If you like to watch: Bettina Hansen photographs Butterfly buoys float Duwamish

The Department of Fisheries and Oceans has confirmed a report by independent researcher Alexandra Morton that there are diseased herring in Johnstone Strait, near the north end of Vancouver Island. But Arlene Tompkins, acting manager of salmon health for DFO, said it is too early to say what is causing the herring to hemorrhage or how serious the outbreak is. Mark Hume reports. Bleeding herring in Johnstone Strait tested for disease  

A controversial anti-pipeline sign on the side of a grocery store in Burns Lake, B.C., will be allowed to remain, the local village council has ruled. Last month, the billboard on the side of Gwyn's Green Grocer sparked a controversy with the message, "Pure water. Wild salmon. No Enbridge pipeline." The village council received some complaints about the sign being offensive, and launched a review. At a meeting last night, councillors decided the sign could stay. 'No Enbridge pipeline' sign stays, says B.C. town  

A newly established policy that ushered in term limits to San Juan County's numerous advisory committees could lead to a major overhaul of the MRC. Eight positions on the Marine Resources Committee will be appointed by the County Council in the coming weeks and a new MRC coordinator will soon be announced. On July 30, Philip Green, Robin Hirsch and Chuck Schietinger were appointed to MRC positions 2, 1 and 4, respectively. Steve Wehrly reports. Will term limits lead to MRC overhaul?

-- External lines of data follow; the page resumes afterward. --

(** * matrix-stickerbook: the collection and curation engine

    A shallow embedding of the storage layer ([internal/storage]), of the
    usage parser, of the collection workflow ([internal/bot/reactions.go]),
    of the commands and their router ([internal/bot/commands.go]), of the
    event handlers, of the captioning client ([internal/llm]) and of the
    MSC2545 publisher ([internal/matrix], [PublishPack]), followed by the
    properties the specification states about them and by further
    properties of the code.

    Conventions of the embedding:
    - a Go [string] is a Rocq [string] (a sequence of bytes);
    - a Go slice is a [list]; the [nil] slice and the empty slice are both
      [[]] (the code only ever looks at [len] and at the elements);
    - a Go [map[string]T] is a [gmap string T]; the [nil] map is [∅];
    - [int], [int64] and [time.Time] are [Z];
    - a Go [error] is its message; a function returning [(T, error)] returns
      a [result T];
    - [collection.json] and [packs.json] are the two fields of the state the
      storage functions read and write; reading and writing the files
      themselves is assumed to succeed. *)

From Stdlib Require Import Ascii.
From stdpp Require Import base option list strings gmap pretty.

Local Set Warnings "-register-all".

(** ** Errors *)

Inductive result (A : Type) : Type :=
  | Ok (a : A)
  | Err (msg : string).
Arguments Ok {A} a.
Arguments Err {A} msg.

Definition result_bind {A B} (r : result A) (k : A → result B) : result B :=
  match r with
  | Ok a => k a
  | Err msg => Err msg
  end.

(** [fmt.Errorf(prefix + "%w", err)] *)
Definition wrapErr {A} (prefix : string) (r : result A) : result A :=
  match r with
  | Ok a => Ok a
  | Err msg => Err (prefix +:+ msg)
  end.

Definition isOk {A} (r : result A) : bool :=
  match r with Ok _ => true | Err _ => false end.

(** ** The Go [strings] package, as far as the program uses it *)

(** On text with a byte above 0x7F, [ToLower] and [TrimSpace] go through
    Go's Unicode tables, which are not part of this repository: what they
    return on such text is taken as two functions. On ASCII-only text Go
    never consults the tables. *)
Class Unicode := {
  unicodeToLower : string → string;
  unicodeTrimSpace : string → string
}.

(** [strings.Fields] on text with a byte above 0x7F splits around the white
    space of the Unicode tables; what it returns there is taken as a
    function. *)
Class UnicodeFields := {
  unicodeFields : string → list string
}.

Module strings.

Definition isASCIIByte (c : ascii) : bool :=
  bool_decide (nat_of_ascii c < 128).

Fixpoint isASCII (s : string) : bool :=
  match s with
  | EmptyString => true
  | String c s => isASCIIByte c && isASCII s
  end.

(** ['A' <= c && c <= 'Z'] *)
Definition isUpper (c : ascii) : bool :=
  bool_decide (65 ≤ nat_of_ascii c) && bool_decide (nat_of_ascii c ≤ 90).

(** [c += 'a' - 'A'] *)
Definition lowerByte (c : ascii) : ascii :=
  if isUpper c then ascii_of_nat (nat_of_ascii c + 32) else c.

Fixpoint mapBytes (f : ascii → ascii) (s : string) : string :=
  match s with
  | EmptyString => EmptyString
  | String c s => String (f c) (mapBytes f s)
  end.

Fixpoint allBytes (f : ascii → bool) (s : string) : bool :=
  match s with
  | EmptyString => true
  | String c s => f c && allBytes f s
  end.

Definition ToLower `{!Unicode} (s : string) : string :=
  if isASCII s then mapBytes lowerByte s else unicodeToLower s.

(** Go's [asciiSpace] table is stdpp's [Ascii.is_space]:
    tab, line feed, vertical tab, form feed, carriage return, space. *)
Fixpoint trimLeft (s : string) : string :=
  match s with
  | EmptyString => EmptyString
  | String c s' => if Ascii.is_space c then trimLeft s' else s
  end.

Definition trimRight (s : string) : string :=
  String.rev (trimLeft (String.rev s)).

Definition TrimSpace `{!Unicode} (s : string) : string :=
  if isASCII s then trimRight (trimLeft s) else unicodeTrimSpace s.

Fixpoint HasPrefix (s prefix : string) {struct prefix} : bool :=
  match prefix, s with
  | EmptyString, _ => true
  | String a prefix, String b s => bool_decide (a = b) && HasPrefix s prefix
  | String _ _, EmptyString => false
  end.

Fixpoint drop (n : nat) (s : string) : string :=
  match n, s with
  | S n, String _ s => drop n s
  | _, _ => s
  end.

(** [ReplaceAll s old new] for a non-empty [old]: scan from the left,
    replacing each non-overlapping occurrence. [fuel] bounds the number of
    positions visited; [String.length s] is always enough. *)
Fixpoint replaceFrom (fuel : nat) (s old new : string) : string :=
  match fuel with
  | 0 => s
  | S fuel =>
      match s with
      | EmptyString => EmptyString
      | String c rest =>
          if HasPrefix s old
          then new +:+ replaceFrom fuel (drop (String.length old) s) old new
          else String c (replaceFrom fuel rest old new)
      end
  end.

Definition ReplaceAll (s old new : string) : string :=
  replaceFrom (String.length s) s old new.

Fixpoint Join (elems : list string) (sep : string) : string :=
  match elems with
  | [] => ""
  | [e] => e
  | e :: rest => e +:+ sep +:+ Join rest sep
  end.

(** The ASCII path of [Fields]: the text is cut around each run of bytes of
    [asciiSpace]; [field] is the field being read, if one has begun. *)
Fixpoint fieldsFrom (field : option string) (s : string) : list string :=
  match s with
  | EmptyString =>
      match field with
      | Some f => [f]
      | None => []
      end
  | String c s =>
      if Ascii.is_space c
      then match field with
           | Some f => f :: fieldsFrom None s
           | None => fieldsFrom None s
           end
      else fieldsFrom (Some (default EmptyString field
                             +:+ String c EmptyString)) s
  end.

Definition Fields `{!UnicodeFields} (s : string) : list string :=
  if isASCII s then fieldsFrom None s else unicodeFields s.

End strings.

(** ** internal/storage: usage.go *)

(** [ParseUsage]: [nil] (reset) is the empty list. *)
Definition ParseUsage `{!Unicode} (input : string) : result (list string) :=
  let input := strings.ToLower (strings.TrimSpace input) in
  if bool_decide (input = "sticker") then Ok ["sticker"]
  else if bool_decide (input = "emoticon") || bool_decide (input = "emoji")
  then Ok ["emoticon"]
  else if bool_decide (input = "both") then Ok ["sticker"; "emoticon"]
  else if bool_decide (input = "reset") then Ok []
  else Err ("invalid usage type: " +:+ input +:+
            " (valid: sticker, emoticon, emoji, both, reset)").

Definition FormatUsage (usage : list string) : string :=
  if bool_decide (length usage = 0) then "(not set)"
  else
    let hasSticker := bool_decide ("sticker" ∈ usage) in
    let hasEmoticon := bool_decide ("emoticon" ∈ usage) in
    if hasSticker && hasEmoticon then "both"
    else if hasSticker then "sticker"
    else if hasEmoticon then "emoticon"
    else strings.Join usage ", ".

(** [^[a-zA-Z0-9_-]+$], byte by byte *)
Definition isShortcodeByte (c : ascii) : bool :=
  let n := nat_of_ascii c in
  (bool_decide (97 ≤ n) && bool_decide (n ≤ 122))
  || (bool_decide (65 ≤ n) && bool_decide (n ≤ 90))
  || (bool_decide (48 ≤ n) && bool_decide (n ≤ 57))
  || bool_decide (n = 95) || bool_decide (n = 45).

Definition ValidateShortcode (name : string) : result unit :=
  if bool_decide (String.length name = 0)
  then Err "shortcode cannot be empty"
  else if bool_decide (64 < String.length name)
  then Err "shortcode too long (max 64 characters)"
  else if negb (strings.allBytes isShortcodeByte name)
  then Err "shortcode must contain only letters, numbers, underscores, and hyphens"
  else Ok tt.

(** ** internal/storage: the records of types.go *)

Module Sticker.
Record t := mk {
  ID : string;                (* SHA256 hash of image data *)
  Name : string;              (* shortcode, defaults to ID *)
  CollectedAt : Z;
  SourceRoom : string;
  SourceEvent : string;
  SourceMXC : string;
  LocalMXC : string;
  MimeType : string;
  Width : Z;
  Height : Z;
  SizeBytes : Z;
  OriginalBody : string;
  GeneratedAltText : string;
  InPacks : list string;      (* pack names containing this sticker *)
  Usage : list string         (* override; empty: inherit from the pack *)
}.

Definition withName (v : string) (s : t) : t :=
  mk (ID s) v (CollectedAt s) (SourceRoom s) (SourceEvent s) (SourceMXC s)
     (LocalMXC s) (MimeType s) (Width s) (Height s) (SizeBytes s)
     (OriginalBody s) (GeneratedAltText s) (InPacks s) (Usage s).

Definition withGeneratedAltText (v : string) (s : t) : t :=
  mk (ID s) (Name s) (CollectedAt s) (SourceRoom s) (SourceEvent s)
     (SourceMXC s) (LocalMXC s) (MimeType s) (Width s) (Height s)
     (SizeBytes s) (OriginalBody s) v (InPacks s) (Usage s).

Definition withInPacks (v : list string) (s : t) : t :=
  mk (ID s) (Name s) (CollectedAt s) (SourceRoom s) (SourceEvent s)
     (SourceMXC s) (LocalMXC s) (MimeType s) (Width s) (Height s)
     (SizeBytes s) (OriginalBody s) (GeneratedAltText s) v (Usage s).

Definition withUsage (v : list string) (s : t) : t :=
  mk (ID s) (Name s) (CollectedAt s) (SourceRoom s) (SourceEvent s)
     (SourceMXC s) (LocalMXC s) (MimeType s) (Width s) (Height s)
     (SizeBytes s) (OriginalBody s) (GeneratedAltText s) (InPacks s) v.
End Sticker.

Module Pack.
Record t := mk {
  Name : string;                          (* internal, normalized name *)
  DisplayName : string;
  AvatarURL : string;
  Attribution : string;
  StickerIDs : list string;               (* ordered members *)
  PublishedRooms : gmap string string;    (* room ID -> state key *)
  Usage : list string                     (* default usage of the pack *)
}.

Definition withAvatarURL (v : string) (p : t) : t :=
  mk (Name p) (DisplayName p) v (Attribution p) (StickerIDs p)
     (PublishedRooms p) (Usage p).

Definition withStickerIDs (v : list string) (p : t) : t :=
  mk (Name p) (DisplayName p) (AvatarURL p) (Attribution p) v
     (PublishedRooms p) (Usage p).

Definition withPublishedRooms (v : gmap string string) (p : t) : t :=
  mk (Name p) (DisplayName p) (AvatarURL p) (Attribution p) (StickerIDs p)
     v (Usage p).

Definition withUsage (v : list string) (p : t) : t :=
  mk (Name p) (DisplayName p) (AvatarURL p) (Attribution p) (StickerIDs p)
     (PublishedRooms p) v.
End Pack.

(** The data directory: [Collection.Stickers] of collection.json and
    [PacksData.Packs] of packs.json. A missing file reads as the empty list. *)
Record DataDir := {
  collection : list Sticker.t;
  packs : list Pack.t
}.

Definition emptyDir : DataDir := {| collection := []; packs := [] |}.

(** ** State and errors

    A function of the program that reads or writes state [S] and returns
    [(T, error)] is an [M S T]: it maps the state before the call to its
    result and the state after the call. After an error the state is
    whatever had been written until then. *)

Definition M (S A : Type) : Type := S → result A * S.

Definition ret {S A} (a : A) : M S A := λ s, (Ok a, s).

Definition fail {S A} (msg : string) : M S A := λ s, (Err msg, s).

Definition bind {S A B} (m : M S A) (k : A → M S B) : M S B :=
  λ s, match m s with
       | (Ok a, s') => k a s'
       | (Err msg, s') => (Err msg, s')
       end.

Notation "x <- m ;; k" := (bind m (λ x, k))
  (at level 100, m at next level, right associativity).
Notation "m ;;; k" := (bind m (λ _, k))
  (at level 100, right associativity).
Definition case_2 (l : locals) : itree sessionE (label + Z) :=
  '(r, data) <- ITree.trigger (SerialRead BUFFER_SIZE 0);;
  let buf := store data (buf l) in
  if r <? 0 then
    if (r =? TY_ERROR_IO H) && reconnect g then
      let timeout := ERROR_IO_TIMEOUT in
      let set := ty_descriptor_set_remove (set l) 2 in
      let set := ty_descriptor_set_remove set 3 in
      break set timeout buf
    else Ret (inr (to_int r))
  else
  '(r, errno) <- ITree.trigger (Write outfd (firstn (Z.to_nat r) buf));;
  if r <? 0 then
    if errno =? EIO H then Ret (inr (ty_error H (TY_ERROR_IO H) "I/O error on standard output"))
    else Ret (inr (ty_error H (TY_ERROR_IO H) "Failed to write to standard output: %s"))
  else break (set l) (timeout l) buf.

Definition case_3 (l : locals) : itree sessionE (label + Z) :=
  '(r, data, errno) <- ITree.trigger (Read STDIN_FILENO BUFFER_SIZE);;
  let buf := store data (buf l) in
  if r <? 0 then
    if errno =? EIO H then Ret (inr (ty_error H (TY_ERROR_IO H) "I/O error on standard input"))
    else Ret (inr (ty_error H (TY_ERROR_IO H) "Failed to read from standard input: %s"))
  else if r =? 0 then
    if timeout_eof g >=? 0 then
      let timeout := timeout_eof g in
      let set := ty_descriptor_set_remove (set l) 1 in
      let set := ty_descriptor_set_remove set 3 in
      break set timeout buf
    else break (set l) (timeout l) buf
  else
  r <- ITree.trigger (SerialWrite (firstn (Z.to_nat r) buf));;
  if r <? 0 then
    if (r =? TY_ERROR_IO H) && reconnect g then
      let timeout := ERROR_IO_TIMEOUT in
      let set := ty_descriptor_set_remove (set l) 2 in
      let set := ty_descriptor_set_remove set 3 in
      break set timeout buf
    else Ret (inr (to_int r))
  else break (set l) (timeout l) buf.

(** One pass of [while (true)]. *)
Definition while_body (l : locals) : itree sessionE (label + Z) :=
  if count (set l) =? 0 then Ret (inr 0) else
  r <- ITree.trigger (TyPoll (set l) (timeout l));;
  if r <? 0 then Ret (inr (to_int r)) else
  if r =? 0 then Ret (inr 0)
  else if r =? 1 then case_1 l
  else if r =? 2 then case_2 l
  else if r =? 3 then case_3 l
  else break (set l) (timeout l) (buf l).

Definition loop_step (at_ : label) : itree sessionE (label + Z) :=
  match at_ with
  | Restart buf => restart_block buf
  | While l => while_body l
  end.

(** [loop()] entered at [at_]: [loop_step] again and again until it
    returns. *)
Definition loop_from (at_ : label) : itree sessionE Z :=
  ITree.iter loop_step at_.

(** [loop(board, outfd)]; [buf] is what the uninitialised array holds. *)
Definition loop (buf : list Byte.byte) : itree sessionE Z :=
  loop_from (Restart buf).

End Session.

(** *** What the option switch keeps true of the globals *)


(** The spellings the usage text gives for each option. *)
Definition parity_values : list string := ["o"; "odd"; "e"; "even"; "n"; "none"].
Definition direction_values : list string := ["input"; "output"; "both"].
Definition databits_values : list string := ["5"; "6"; "7"; "8"].

End Tyc.

(** ** Runs of an interaction tree *)

Module Run.

Import Tyc.

(** One call together with what the environment answered. *)
Inductive event :=
| Ev : forall A : Type, sessionE A -> A -> event.
Arguments Ev {A}.

(** [exec t tr t']: when the environment answers as [tr] records, [t] makes
    exactly the calls of [tr], in order, and is then left as [t']. *)
Inductive exec {R : Type} : itree sessionE R -> list event -> itree sessionE R -> Prop :=
| exec_done t : exec t [] t
| exec_tau t u tr t' : observe t = TauF u -> exec u tr t' -> exec t tr t'
| exec_vis t A (e : sessionE A) k a tr t' :
    observe t = VisF e k -> exec (k a) tr t' -> exec t (Ev e a :: tr) t'.

(** [finishes t tr r]: answered as in [tr], [t] makes the calls of [tr] and
    then returns [r]. *)
Definition finishes {R : Type} (t : itree sessionE R) (tr : list event) (r : R) : Prop :=
  exists t', exec t tr t' /\ observe t' = RetF r.

(** Modelled from the spec: [ty_poll] is libty's and not in the sources.  The
    spec gives [poll(set, timeout_ms) -> Ready(tag) | Timeout | Error], with a
    timeout of -1 waiting indefinitely: a negative result is an error, 0 is
    the timeout (which needs one to be set), and a positive result is the tag
    of a descriptor of the set. *)
Definition poll_ok (set : ty_descriptor_set) (timeout r : Z) : Prop :=
  r < 0 \/ (r = 0 /\ 0 <= timeout) \/ (0 < r /\ has_tag r set = true).

(** The answers the environment can give to a call. *)
Definition answer_ok {A : Type} (e : sessionE A) : A -> Prop :=
  match e in sessionE A return A -> Prop with
  | TyPoll set timeout => fun r => poll_ok set timeout r
  | _ => fun _ => True
  end.

Definition event_ok (ev : event) : Prop :=
  match ev with Ev e a => answer_ok e a end.

(** The calls of [case 1:] and of the [restart:] block: those that go through
    the board's monitor or set the connection up again. *)
Definition monitor_call {A : Type} (e : sessionE A) : bool :=
  match e with
  | MonitorRefresh | BoardHasCapability _ | BoardWaitFor _ _ _
  | SerialSetAttributes _ _ | MonitorGetDescriptors | BoardGetDescriptors _ => true
  | _ => false
  end.

Definition monitor_event (ev : event) : bool :=
  match ev with Ev e _ => monitor_call e end.

(** A tree is quiet when, however the environment answers within
    [answer_ok], it never makes a [monitor_call].  [quietF] is one unfolding
    of that, [quiet] its greatest fixed point. *)
Definition quietF (r : itree sessionE Z -> Prop) (t : itree sessionE Z) : Prop :=
  match observe t with
  | RetF _ => True
  | TauF u => r u
  | VisF e k => monitor_call e = false /\ forall a, answer_ok e a -> r (k a)
  end.
Lemma partsFrom_throws_for_a_width_witness :
  exists parts_before ty n rest,
    "dd/MM/yyy to d" = Str.join (map letters parts_before) +:+ Str.replicate n (letter ty) +:+ rest
    /\ Forall (fun p => cut_part p = true) parts_before
    /\ types_alternate (parts_before ++ [MkPart ty ""]) = true
    /\ is_field ty = true /\ 0 < n /\ led_by (letter ty) rest = false
    /\ formatFrom ty n = Throw (illegal_argument "year 3")
    /\ illegal_argument "year 3" = illegal_argument (ty +:+ " " +:+ pretty n).
Proof.
  apply (partsFrom_throws_for_a_width "dd/MM/yyy to d"). vm_compute. reflexivity.
Defined.

(** *** optionsFrom *)

Lemma read_key_set_key (k key v : string) (o : Options) :
  read_key k (set_key key v o) = if String.eqb key k then Some v else read_key k o.
Proof.
  unfold read_key. induction o as [|[k' x] o IH]; simpl.
  - now destruct (String.eqb key k).
  - destruct (String.eqb k' key) eqn:E; simpl.
    + apply String.eqb_eq in E. subst k'. now destruct (String.eqb key k).
    + destruct (String.eqb k' k) eqn:E'; simpl.
      * apply String.eqb_eq in E'. subst k'. now rewrite String.eqb_sym, E.
      * exact IH.
Qed.

Lemma keys_set_key (key v : string) (o : Options) :
  keys (set_key key v o) = if decide (key ∈ keys o) then keys o else keys o ++ [key].
Proof.
  unfold keys. induction o as [|[k x] o IH]; simpl.
  - destruct (decide (key ∈ [])) as [Hin|_]; [|reflexivity].
    now apply elem_of_nil in Hin.
  - destruct (String.eqb k key) eqn:E; simpl.
    + apply String.eqb_eq in E. subst k.
      destruct (decide (key ∈ key :: map fst o)) as [_|Hn]; [reflexivity |].
      contradiction Hn. apply list_elem_of_here.
    + apply String.eqb_neq in E. rewrite IH.
      destruct (decide (key ∈ map fst o)) as [Hin|Hout];
        destruct (decide (key ∈ k :: map fst o)) as [Hin'|Hout']; try reflexivity.
      * contradiction Hout'. now apply list_elem_of_further.
      * apply elem_of_cons in Hin' as [->|Hin']; [now contradiction E | now contradiction Hout].
Qed.

Lemma fold_set_key (k : string) (l : list Part) :
  forall o,
    read_key k (foldl (fun a p => set_key (type p) (value p) a) o l)
    = match last (filter (fun p => String.eqb (type p) k = true) l) with
      | Some p => Some (value p)
      | None => read_key k o
      end
    /\ (NoDup (keys o) ->
        NoDup (keys (foldl (fun a p => set_key (type p) (value p) a) o l))).
Proof.
  induction l as [|p l IH]; intros o; simpl; [auto |].
  destruct (IH (set_key (type p) (value p) o)) as (IH1 & IH2).
  split.
  - rewrite IH1, filter_cons, read_key_set_key.
    destruct (decide (String.eqb (type p) k = true)) as [E|E].
    + rewrite E, last_cons. now destruct (last _).
    + apply not_true_is_false in E. now rewrite E.
  - intros Hnd. apply IH2. rewrite keys_set_key.
    destruct (decide (type p ∈ keys o)) as [Hin|Hout]; [exact Hnd |].
    apply NoDup_app. split; [exact Hnd |]. split; [|apply NoDup_singleton].
    intros x Hx Hx'. apply list_elem_of_singleton in Hx'. now subst x.
Qed.
(* ===== verification/OvpnConfig.v ===== *)
(** openvpn/config.rs and openvpn/error.rs: the tunnel profile, the cipher and
    digest enumerations with their parsers and sizes, and the error type. *)
From S2P Require Import Prelude Text.

(** [enum Error]; the io variant carries the rendered [std::io::Error]. *)
Inductive Error :=
| Account (msg : str)
| Tls (msg : str)
| Control (msg : str)
| Data (msg : str)
| Timeout
| AuthErr
| Transport (msg : str)
| Io (msg : str).

Inductive Protocol := Udp | Tcp.
#[export] Instance protocol_eq_dec : EqDecision Protocol.
Proof. solve_decision. Defined.

Inductive Auth := Sha1 | Sha256 | Sha512.
#[export] Instance auth_eq_dec : EqDecision Auth.
Proof. solve_decision. Defined.

Inductive Cipher := Aes256Gcm | Aes128Gcm | Aes256Cbc | Aes128Cbc.
#[export] Instance cipher_eq_dec : EqDecision Cipher.
Proof. solve_decision. Defined.

Module Protocol.
Definition as_str (p : Protocol) : str :=
  match p with Udp => Lit "udp" | Tcp => Lit "tcp" end.
End Protocol.

Module Auth.
Definition parse (name : str) : option Auth :=
  let n := to_ascii_uppercase (trim name) in
  if decide (n = Lit "SHA1") then Some Sha1
  else if decide (n = Lit "SHA256") then Some Sha256
  else if decide (n = Lit "SHA512") then Some Sha512
  else None.

Definition size (a : Auth) : nat :=
  match a with Sha1 => 20 | Sha256 => 32 | Sha512 => 64 end.

Definition as_str (a : Auth) : str :=
  match a with Sha1 => Lit "SHA1" | Sha256 => Lit "SHA256" | Sha512 => Lit "SHA512" end.
End Auth.

Module Cipher.
Definition parse (name : str) : option Cipher :=
  let n := to_ascii_uppercase (trim name) in
  if decide (n = Lit "AES-256-GCM") then Some Aes256Gcm
  else if decide (n = Lit "AES-128-GCM") then Some Aes128Gcm
  else if decide (n = Lit "AES-256-CBC") then Some Aes256Cbc
  else if decide (n = Lit "AES-128-CBC") then Some Aes128Cbc
  else None.

Definition is_aead (c : Cipher) : bool :=
  match c with Aes256Gcm | Aes128Gcm => true | _ => false end.

Definition key_len (c : Cipher) : nat :=
  match c with Aes256Gcm | Aes256Cbc => 32 | Aes128Gcm | Aes128Cbc => 16 end.

Definition iv_len (c : Cipher) : nat := if is_aead c then 12 else 16.

(** [Display] *)
Definition fmt (c : Cipher) : str :=
  match c with
  | Aes256Gcm => Lit "AES-256-GCM"
  | Aes128Gcm => Lit "AES-128-GCM"
  | Aes256Cbc => Lit "AES-256-CBC"
  | Aes128Cbc => Lit "AES-128-CBC"
  end.
End Cipher.

Record Server := mkServer { host : str; port : Z; protocol : Protocol }.
Record Credentials := mkCredentials { ca : str; cert : str; key : str }.
Record Profile := mkProfile {
  servers : list Server;
  cipher : Cipher;
  auth : Auth;
  credentials : Credentials
}.

#[export] Instance server_eq_dec : EqDecision Server.
Proof. solve_decision. Defined.

(** * The names are a partial inverse of the parsers *)

Lemma cipher_fmt_inj c d : Cipher.fmt c = Cipher.fmt d → c = d.
Proof. by destruct c, d. Qed.

Lemma cipher_fmt_upper c : to_ascii_uppercase (Cipher.fmt c) = Cipher.fmt c.
Proof. by destruct c. Qed.

Lemma cipher_parse_fmt_iff name c :
  Cipher.parse name = Some c ↔ to_ascii_uppercase (trim name) = Cipher.fmt c.
Proof.
  unfold Cipher.parse. split.
  - repeat case_decide; intros [= <-]; done.
  - intros ->. by destruct c; vm_compute.
Qed.

Lemma auth_parse_as_str_iff name a :
  Auth.parse name = Some a ↔ to_ascii_uppercase (trim name) = Auth.as_str a.
Proof.
  unfold Auth.parse. split.
  - repeat case_decide; intros [= <-]; done.
  - intros ->. by destruct a; vm_compute.
Qed.

(** The exact language of cipher names: a name parses as [c] exactly when, blanks
    trimmed, it equals the displayed name up to ASCII case; so at most one cipher matches. *)
Theorem cipher_parse_spec name c :
  Cipher.parse name = Some c ↔ eq_ignore_ascii_case (trim name) (Cipher.fmt c) = true.
Proof.
  by rewrite cipher_parse_fmt_iff, eq_ignore_case_upper, cipher_fmt_upper.
Qed.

It was a busy morning along the north shore of Seahurst Beach park where naturalists from the Seattle Aquarium and other volunteers combed the beach trying to find various sea creatures that need to be relocated. Next month, the north wall will be torn down. Without help, the creatures that live here could be killed during the construction process. Cassie Campbell reports. At Seahurst Beach, volunteers get their hands in the sand where the critters live

The city (of Bellingham) is considering a new agreement that would enable it to pull water out of the Nooksack River in Lynden and Ferndale, instead of at the existing Middle Fork diversion site much farther upstream. The other parties to the deal would be the city of Lynden and the Whatcom County Public Utility District. Lynden and the PUD have existing river water intake facilities that the city could use. The Washington Department of Ecology also would have to give the new arrangement its blessing. The people involved say there is no actual water transfer deal in the works, but the new arrangement - if approved - could be one small step toward a solution of countywide water rights issues that have bedeviled local governments for many years. John Stark reports. Nooksack River deal could set stage for shift of Bellingham water supply

When you think of going whale watching, you probably envision taking a boat. But there’s a place on San Juan Island that’s considered one of the best places in the world to see killer whales from shore. Informally, the Lime Kiln Point State Park is called Whale Watch Park, and for good reason. Volunteer guide Patti Wickham with Friends of Lime Kiln says when the orcas come by, you can really see them. “I’ve watched people get totally soaked by the breaching and the splashing. It’s pretty cool,” Wickham said. Paula Wissel reports. San Juan Island Park Offers World-Class Whale Watching from Shore

A public hearing discussing the possible ban of plastic carryout bags in unincorporated Thurston County has been set for next month, according to a news release. The public hearing before the Thurston County Commissioners is scheduled for 5:30 p.m. Sept. 24 in Building One of the Thurston County Courthouse. The proposed ordinance referring to the ban was announced shortly after Thurston County waste and recycling provider LeMay Incorporated said they would discontinue collecting plastic carryout bags and other plastic film Oct. 1. Chelsea Krotzer reports. Thurston County to hold public hearing on plastic bag ban

Now, your tug weather--
WEST ENTRANCE U.S. WATERS STRAIT OF JUAN DE FUCA- 300 AM PDT THU AUG 22 2013
TODAY
LIGHT WIND...BECOMING NW 10 KT IN THE AFTERNOON. WIND WAVES 1 FT OR LESS. W SWELL 3 FT AT 9 SECONDS.
TONIGHT
W WIND 10 TO 20 KT...EASING TO 10 KT AFTER MIDNIGHT. WIND WAVES 1 TO 3 FT. W SWELL 3 FT AT 8 SECONDS.